_Aim of the exercise_: Print exactly those lines that run from the beginning of the data to the line bearing "Modelling conventions.", inclusive.

[Stored data entries]
******

(** * WooCommerce chat assistant: relevance scoring, context assembly and
      conversation management

    A shallow embedding of the TypeScript sources

    - [services/woocommerceService.ts]  (module [WooCommerce]),
    - the [App] component               (module [App]),
    - [services/openaiService.ts]       (module [OpenAI]),
    - [hooks/useChat.ts]                (module [UseChat]),

    followed by the properties proved about them.

    Modelling conventions.
    - A JavaScript string is a [string]: a sequence of code units, here the
      8-bit range (ASCII and Latin-1), on which [toLowerCase], [trim],
      [includes], [split], [substring] and [join] are written out in module
      [JS].
    - A JavaScript number that holds an integer (scores, clock readings in
      milliseconds, HTTP statuses, stock quantities) is a [Z].
    - [async] code is cut at its [await] points: what the outside world
      answers (a clock reading, the outcome of a fetch) is an explicit
      argument, and what the code sends out is returned as a list of events.
    - React state ([useState]) and refs ([useRef]) are the fields of a state
      record; a functional update [setX(prev => f prev)] is [f] applied to the
      field. A callback reads a state variable as the render that made the
      callback had it; where that differs from the latest value and matters
      ([isLoading] in the guards of the chat hook), the value seen is an
      argument of its own. *)

From Stdlib Require Import ZArith List String Ascii Bool Lia.
From Stdlib Require Import Permutation Sorted DecimalString.
Import ListNotations.

Local Open Scope list_scope.
Local Open Scope string_scope.

(* ================================================================== *)
(** * Part I: the embedding *)
(* ================================================================== *)

(** The line feed of the template literals' [\n]. *)
Definition LF : string := String (ascii_of_nat 10) EmptyString.

(** The double quote inside a template literal. *)
Definition DQ : string := String (ascii_of_nat 34) EmptyString.

(** ** The JavaScript built-ins the sources call *)

Module JS.

(** [String.prototype.toLowerCase] on one code unit: A-Z, and the Latin-1
    capitals U+00C0..U+00DE except the multiplication sign U+00D7. *)
Definition lowerChar (c : ascii) : ascii :=
  let n := N_of_ascii c in
  if ((65 <=? n) && (n <=? 90))%N
     || ((192 <=? n) && (n <=? 222) && negb (n =? 215))%N
  then ascii_of_N (n + 32) else c.

Fixpoint toLowerCase (s : string) : string :=
  match s with
  | EmptyString => EmptyString
  | String c s' => String (lowerChar c) (toLowerCase s')
  end.

(** White space as [trim] sees it: TAB, LF, VT, FF, CR, SP and NBSP. *)
Definition isWhiteSpace (c : ascii) : bool :=
  let n := N_of_ascii c in
  (((9 <=? n) && (n <=? 13)) || (n =? 32) || (n =? 160))%N.

Fixpoint trimStart (s : string) : string :=
  match s with
  | EmptyString => EmptyString
  | String c s' => if isWhiteSpace c then trimStart s' else s
  end.

Fixpoint trimEnd (s : string) : string :=
  match s with
  | EmptyString => EmptyString
  | String c s' =>
      match trimEnd s' with
      | EmptyString => if isWhiteSpace c then EmptyString
                       else String c EmptyString
      | r => String c r
      end
  end.

Definition trim (s : string) : string := trimEnd (trimStart s).

(** No white space in front. *)
Definition startsClean (s : string) : Prop :=
  match s with
  | EmptyString => True
  | String c _ => isWhiteSpace c = false
  end.

(** Nothing but white space, the empty string included. *)
Fixpoint whitespaceOnly (s : string) : bool :=
  match s with
  | EmptyString => true
  | String c s' => isWhiteSpace c && whitespaceOnly s'
  end.

(** Truthiness of a string: [Boolean(s)], [!s], [s || t], [s && t]. *)
Definition truthy (s : string) : bool :=
  match s with EmptyString => false | String _ _ => true end.

(** [a || b] on strings. *)
Definition orElse (a b : string) : string := if truthy a then a else b.

(** [s.includes(sub)]: [sub] starts at some position of [s]. *)
Fixpoint includes (s sub : string) : bool :=
  String.prefix sub s
  || match s with
     | EmptyString => false
     | String _ s' => includes s' sub
     end.

(** [s.split(sep)] for a separator of one code unit. *)
Fixpoint split (sep : ascii) (s : string) : list string :=
  match s with
  | EmptyString => [EmptyString]
  | String c s' =>
      if Ascii.eqb c sep then EmptyString :: split sep s'
      else match split sep s' with
           | w :: ws => String c w :: ws
           | [] => [String c EmptyString]
           end
  end.

(** [parts.join(sep)]. *)
Definition join (sep : string) (parts : list string) : string :=
  String.concat sep parts.

(** [s.substring(a, b)]: the code units from [min a b] up to [max a b]. *)
Definition substring (a b : nat) (s : string) : string :=
  String.substring (Nat.min a b) (Nat.max a b - Nat.min a b) s.

(** [String(n)] and [`${n}`] for an integer-valued number. *)
Definition numToString (n : Z) : string :=
  NilZero.string_of_int (Z.to_int n).

(** [Array.prototype.sort(compareFn)]: the sort is stable (ECMAScript
    2019), so for a consistent comparator its result is the one of
    insertion from the right, where an element goes in front of the first
    element it does not compare greater than. *)
Fixpoint insertBy {A : Type} (compareFn : A -> A -> Z) (x : A) (l : list A)
  : list A :=
  match l with
  | [] => [x]
  | y :: l' =>
      if (compareFn x y <=? 0)%Z then x :: y :: l'
      else y :: insertBy compareFn x l'
  end.

Definition sort {A : Type} (compareFn : A -> A -> Z) (l : list A) : list A :=
  fold_right (insertBy compareFn) [] l.

(** The comparator [(a, b) => key(b) - key(a)]. *)
Definition descending {A : Type} (key : A -> Z) (a b : A) : Z :=
  (key b - key a)%Z.

(** [array.slice(0, n)]. *)
Definition slice0 {A : Type} (n : nat) (l : list A) : list A := firstn n l.

(** [s.replace(/<[^>]*>/g, '')]: a [<] opens a match when a [>] follows
    somewhere; the match ends at the first [>]. *)
Fixpoint hasGt (s : string) : bool :=
  match s with
  | EmptyString => false
  | String c s' => Ascii.eqb c ">" || hasGt s'
  end.

Fixpoint stripTagsFrom (inTag : bool) (s : string) : string :=
  match s with
  | EmptyString => EmptyString
  | String c s' =>
      if inTag then
        if Ascii.eqb c ">" then stripTagsFrom false s'
        else stripTagsFrom true s'
      else if Ascii.eqb c "<" && hasGt s' then stripTagsFrom true s'
      else String c (stripTagsFrom false s')
  end.

Definition stripTags (s : string) : string := stripTagsFrom false s.

(** What a [catch] clause can receive: an [Error] object (or an instance of
    a subclass, [DOMException] included) with its [name] and [message], or
    any other thrown value. *)
Inductive Thrown : Type :=
| ErrorObject (name message : string)
| OtherValue.

(** [new Error(message)]. *)
Definition newError (message : string) : Thrown := ErrorObject "Error" message.

(** The outcome of awaiting a promise. *)
Inductive Settled (A : Type) : Type :=
| Fulfilled (value : A)
| Rejected (reason : Thrown).
Arguments Fulfilled {A} value.
Arguments Rejected {A} reason.

End JS.

(** ** services/woocommerceService.ts *)

Module WooCommerce.

Record Category : Type := {
  cat_id : Z;
  cat_name : string;
  cat_slug : string
}.

Record Image : Type := {
  img_id : Z;
  img_src : string;
  img_name : string;
  img_alt : string
}.

Record Attribute : Type := {
  attr_id : Z;
  attr_name : string;
  attr_options : list string
}.

Record WooCommerceProduct : Type := {
  id : Z;
  name : string;
  slug : string;
  permalink : string;
  type : string;
  status : string;
  description : string;
  short_description : string;
  sku : string;
  price : string;
  regular_price : string;
  sale_price : string;
  on_sale : bool;
  stock_status : string;
  stock_quantity : option Z;
  categories : list Category;
  images : list Image;
  attributes : list Attribute
}.

(** [formatProductForAI]. *)
Definition formatProductForAI (product : WooCommerceProduct) : string :=
  let categories := JS.join ", " (map cat_name product.(categories)) in
  let inStock := String.eqb product.(stock_status) "instock" in
  let stockInfo :=
    if inStock then
      match product.(stock_quantity) with
      | Some q => if (q =? 0)%Z then "In stock"
                  else JS.numToString q ++ " in stock"
      | None => "In stock"
      end
    else "Out of stock" in
  "Product: " ++ product.(name) ++ LF ++
  "Price: $" ++ product.(price)
    ++ (if product.(on_sale)
        then " (Sale from $" ++ product.(regular_price) ++ ")" else EmptyString) ++ LF ++
  "SKU: " ++ product.(sku) ++ LF ++
  "Categories: " ++ categories ++ LF ++
  "Stock: " ++ stockInfo ++ LF ++
  "Description: " ++ JS.stripTags product.(short_description) ++ LF ++
  "Link: " ++ product.(permalink).

(** [products.map((product, index) => `${index + 1}. ${...}`)]. *)
Fixpoint numberFrom (index : nat) (products : list WooCommerceProduct)
  : list string :=
  match products with
  | [] => []
  | product :: rest =>
      (JS.numToString (Z.of_nat index + 1) ++ ". "
         ++ formatProductForAI product)
        :: numberFrom (S index) rest
  end.

(** [formatProductsForAI]. *)
Definition formatProductsForAI (products : list WooCommerceProduct) : string :=
  if (List.length products =? 0)%nat then "No products found."
  else JS.join (LF ++ LF) (numberFrom 0 products).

******

_Task response_:
(** * WooCommerce chat assistant: relevance scoring, context assembly and
      conversation management

    A shallow embedding of the TypeScript sources

    - [services/woocommerceService.ts]  (module [WooCommerce]),
    - the [App] component               (module [App]),
    - [services/openaiService.ts]       (module [OpenAI]),
    - [hooks/useChat.ts]                (module [UseChat]),

    followed by the properties proved about them.

    Modelling conventions.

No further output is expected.